If you have been using sqlmock to mock database queries then, you might have or will encounter errors such as sql error unsupported []string, a slice of string
if one of the args in the query is a byte slice.
This is cause the go std/sql driver doesn’t understand or support types other than the std ones.
Below are the types supported by the driver.Value
interface.
// Value is a value that drivers must be able to handle.
// It is either nil, a type handled by a database driver's [NamedValueChecker]
// interface, or an instance of one of these types:
int64
float64
bool
[]byte
string
time.Time
So for user or driver defined types such as sql.NullString
, pq.StringArray
, we need to implement the ValueConverter
interface.
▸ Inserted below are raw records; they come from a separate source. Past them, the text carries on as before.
(* ===== verification/Admission.v ===== *)
(** * Storage roots: [crates/swarmotterd/src/daemon/storage_controls.rs]

    Which configured root controls a directory ([config.rs]), the reservations of
    active engines per root, the plan made before engines start, and the permits of
    full rechecks.  Every locked section is one step; [tokio::sync::Notify] is the
    interface of [Gate].  The theorems: a directory is controlled by the one root that
    contains it most closely, a root's limits are never exceeded, a plan admits exactly
    what the controller will, permits are counted exactly and no wakeup of a waiting
    recheck is lost. *)

From S2P Require Import Prelude Text Hash Meta Storage Intake Containment Gate.

Local Open Scope byte_scope.
Local Open Scope Z_scope.

(** ** Lexical paths.  A normalised path is the list of its names below the root. *)

Definition is_absolute (p : text) : bool := match p with b :: _ => Byte.eqb b "/" | [] => false end.
Definition push_component (normalized : list text) (c : Component) : list text :=
  match c with
  | RootDir => []
  | NormalComponent s => normalized ++ [s]
  | CurDir => normalized
  | ParentDir => removelast normalized
  end.

Record StorageRootControl : Type := mkControl {
  control_path : text; max_downloads : Z; max_active_bytes : Z;
  max_write_bytes_per_second : Z; max_concurrent_rechecks : Z }.
Record StorageRootAdmission : Type := mkAdmission {
  root : list text; a_max_downloads : Z; a_max_active_bytes : Z; a_max_write : Z; a_max_rechecks : Z }.

(** The last of the elements with the greatest key. *)
Definition max_by_key {A} (key : A -> nat) (l : list A) : option A :=
  foldl (fun best a => match best with Some b => Some (if (key b <=? key a)%nat then a else b) | None => Some a end) None l.

Section paths.
(** [std::env::current_dir]; [None] is its error. *)
Variable current_dir : option text.

Definition lexical_absolute_path (path : text) : option (list text) :=
  absolute ← (if is_absolute path then Some path else cwd ← current_dir; Some (path_join cwd path));
  Some (foldl push_component [] (components absolute)).

Definition normalized_path (c : StorageRootControl) : option (list text) := lexical_absolute_path (control_path c).

(** [Path::starts_with]. *)
Definition starts_with (path root : list text) : bool := bool_decide (take (length root) path = root).

Definition containing (path : list text) (control : StorageRootControl) : option (list text * StorageRootControl) :=
  root ← normalized_path control;
  if starts_with path root then Some (root, control) else None.

Definition root_control_for_path (controls : list StorageRootControl) (path : text) : option StorageRootControl :=
  path ← lexical_absolute_path path;
  snd <$> max_by_key (fun e => length e.1) (omap (containing path) controls).
(* ===== verification/Scheduler.v ===== *)
(** * The download scheduler: [crates/swarmotterd/src/daemon/scheduler.rs]

    Which torrents should be downloading, over the queue, the registry, the effective
    policies and the admission plan of storage roots; the sweeps that recover torrents
    without an engine; the coalescing of reconciliation requests.  A handler that locks
    the registry or the queue takes and returns it.  The theorems: the limits hold, a
    torrent waits only for those before it or for its storage root, what is planned can be
    started, and no request for reconciliation is lost. *)

From S2P Require Import Prelude Text Hash Meta Storage Torrent Queue Ratio Intake Policy PolicyRuntime Admission.

Local Open Scope byte_scope.
Local Open Scope Z_scope.

Inductive TorrentState : Type :=
  | Queued | Checking | DownloadingMetadata | Downloading | Seeding | PausedState | Completed | ErrorState
  | NetworkBlockedState | StorageErrorState | TrackerErrorState.
#[export] Instance TorrentState_eq_dec : EqDecision TorrentState.
Proof. solve_decision. Defined.

(** A record with the fields scheduling reads or writes. *)
Record RunFields : Type := mkRun { t_state : TorrentState; t_error : option text }.
Abbreviation DTorrent := (Torrent (PolicyFields * RunFields)).
Definition policy_view (t : DTorrent) : PTorrent :=
  mkTorrent (meta t) (progress t) (rows t) (magnet_info_hash t) (magnet_identity t) (other t).1.
Definition state_of (t : DTorrent) : TorrentState := t_state (other t).2.
Definition set_run (t : DTorrent) (s : TorrentState) (e : option text) : DTorrent :=
  mkTorrent (meta t) (progress t) (rows t) (magnet_info_hash t) (magnet_identity t) ((other t).1, mkRun s e).
Abbreviation DRegistry := (@TorrentRegistry (PolicyFields * RunFields)).
Abbreviation DQueue := (QueueState TorrentKey).
Lemma ask_seeder root layer q d k i w :
  serves meta root layer q d -> (1 <= k <= 9)%nat -> ((i + 1) * 2 ^ k <= 2 ^ d)%nat ->
  exists us w', ask open_connection reply (mkRange (as_bytes root) (Z.of_nat q) (Z.of_nat (i * 2 ^ k)) (2 ^ Z.of_nat k) (Z.of_nat d)) (mkDialogue w [])
      = (Ok (take (2 ^ k) (drop (i * 2 ^ k) (padded_layer q d layer)) ++ us), mkDialogue w' [])
    /\ length us = (d - k)%nat.
Proof.
  intros Hs Hk Hi. destruct (served_range meta root layer q d k i (Z.of_nat d) Hs Hk Hi) as (us & h & E & Hl & _).
  exists us. eexists. split; [|rewrite Hl; lia]. unfold ask, send, open_connection. cbn [written inbox app].
  erewrite Hreply; [|unfold serve_hash_request; cbn [Peer.pieces_root Peer.base_layer Peer.range_index Peer.range_length Peer.proof_layers];
    by rewrite array_bytes, bind_ret, E, bind_ret].
  cbn [default id read_piece_layer_response began brings].
  rewrite same_range_refl. cbn [Z.leb Z.compare negb]. by rewrite hash_arrays_bytes.
Qed.

Lemma fetch_ranges_seeder root layer q d k n : forall a w,
  serves meta root layer q d -> (1 <= k <= 9)%nat -> ((a + n) * 2 ^ k <= 2 ^ d)%nat -> (d <= 32)%nat ->
  exists w', fetch_ranges open_connection reply root (Z.of_nat q) (len layer) (2 ^ Z.of_nat k) (Z.of_nat d)
    (map (fun i => i * 2 ^ Z.of_nat k) (seqZ (Z.of_nat a) (Z.of_nat n))) (take (Nat.min (a * 2 ^ k) (length layer)) layer) (mkDialogue w [])
  = (Ok (take (Nat.min ((a + n) * 2 ^ k) (length layer)) layer), mkDialogue w' []).
Proof.
  induction n as [|n IH]; intros a w Hs Hk Hle Hd.
  { rewrite Nat.add_0_r. by exists w. }
  rewrite seqZ_cons by lia. cbn [map fetch_ranges].
  assert (forall n, 2 ^ Z.of_nat n = Z.of_nat (2 ^ n)) as Hpow by (intros m; by rewrite Nat2Z.inj_pow).
  assert (Z.of_nat a * 2 ^ Z.of_nat k = Z.of_nat (a * 2 ^ k)) as Ea by (rewrite Hpow; lia). rewrite Ea.
  assert ((a + 1) * 2 ^ k <= 2 ^ d)%nat as Ha by nia.
  pose proof (Nat.pow_nonzero 2 k ltac:(lia)) as Hk0.
  assert (2 ^ Z.of_nat d <= 2 ^ 32) as Hmax by (apply Z.pow_le_mono_r; lia). rewrite Hpow in Hmax.
  unfold u32_try_from at 1. rewrite (proj2 (Z.leb_le _ u32_max)) by (unfold u32_max; nia).
  destruct (ask_seeder root layer q d k a w Hs Hk Ha) as (us & w1 & -> & Hus).
  destruct (range_length_pow k Hk) as (_ & _ & _ & ->). set (T := padded_layer q d layer).
  assert (length T = 2 ^ d)%nat as HT by (unfold T, padded_layer; by rewrite length_resize).
  set (block := take (2 ^ k) (drop (a * 2 ^ k) T)).
  assert (length block = 2 ^ k)%nat as Hb by (unfold block; rewrite length_take, length_drop; nia).
  assert (k <= d)%nat as Hkd by (apply (Nat.pow_le_mono_r_iff 2); nia).
  unfold saturating_sub. rewrite (proj2 (Z.eqb_eq (len _) _)) by (rewrite len_app; unfold len; rewrite Hb, Hus, Hpow; lia).
  cbn [negb]. rewrite push_hashes_eq, pow2_nat, take_app_length' by done.
  replace (Z.succ (Z.of_nat a)) with (Z.of_nat (S a)) by lia. replace (Z.pred (Z.of_nat (S n))) with (Z.of_nat n) by lia.
  destruct (IH (S a) w1 Hs Hk ltac:(lia) Hd) as (w2 & E).
  exists w2. replace (a + S n)%nat with (S a + n)%nat by lia. rewrite <- E. f_equal.
  apply layer_prefix; [by apply serves_bound in Hs|lia].
Qed.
Source here.
The workaround for the above issue is to pass our own Custom Converter to the sqlmock which handles all the data types.
More discussion here.
type CustomConverter struct{}
func (s CustomConverter) ConvertValue(v interface{}) (driver.Value, error) {
switch v.(type) {
case string:
return v.(string), nil
case []string:
return v.([]string), nil
case int:
return v.(int), nil
case bool:
return v.(bool), nil
case uint64:
return v.(uint64), nil
case pq.StringArray:
var result []string
for _, val := range v.(pq.StringArray) {
result = append(result, val)
}
return result, nil
case MessageAuthor:
return string(v.(MessageAuthor)), nil
case sql.NullString:
if v.(sql.NullString).Valid {
return v.(sql.NullString).String, nil
}
return nil, nil
case MessageStatus:
return string(v.(MessageStatus)), nil
default:
return nil, fmt.Errorf("cannot convert %T with value %v", v, v)
}
}
// init
func GetMockDB() (*sql.DB, sqlmock.Sqlmock, error) {
return sqlmock.New(sqlmock.ValueConverterOption(CustomConverter{}))
}
This will hopefully pass all your test cases and you sleep soundly.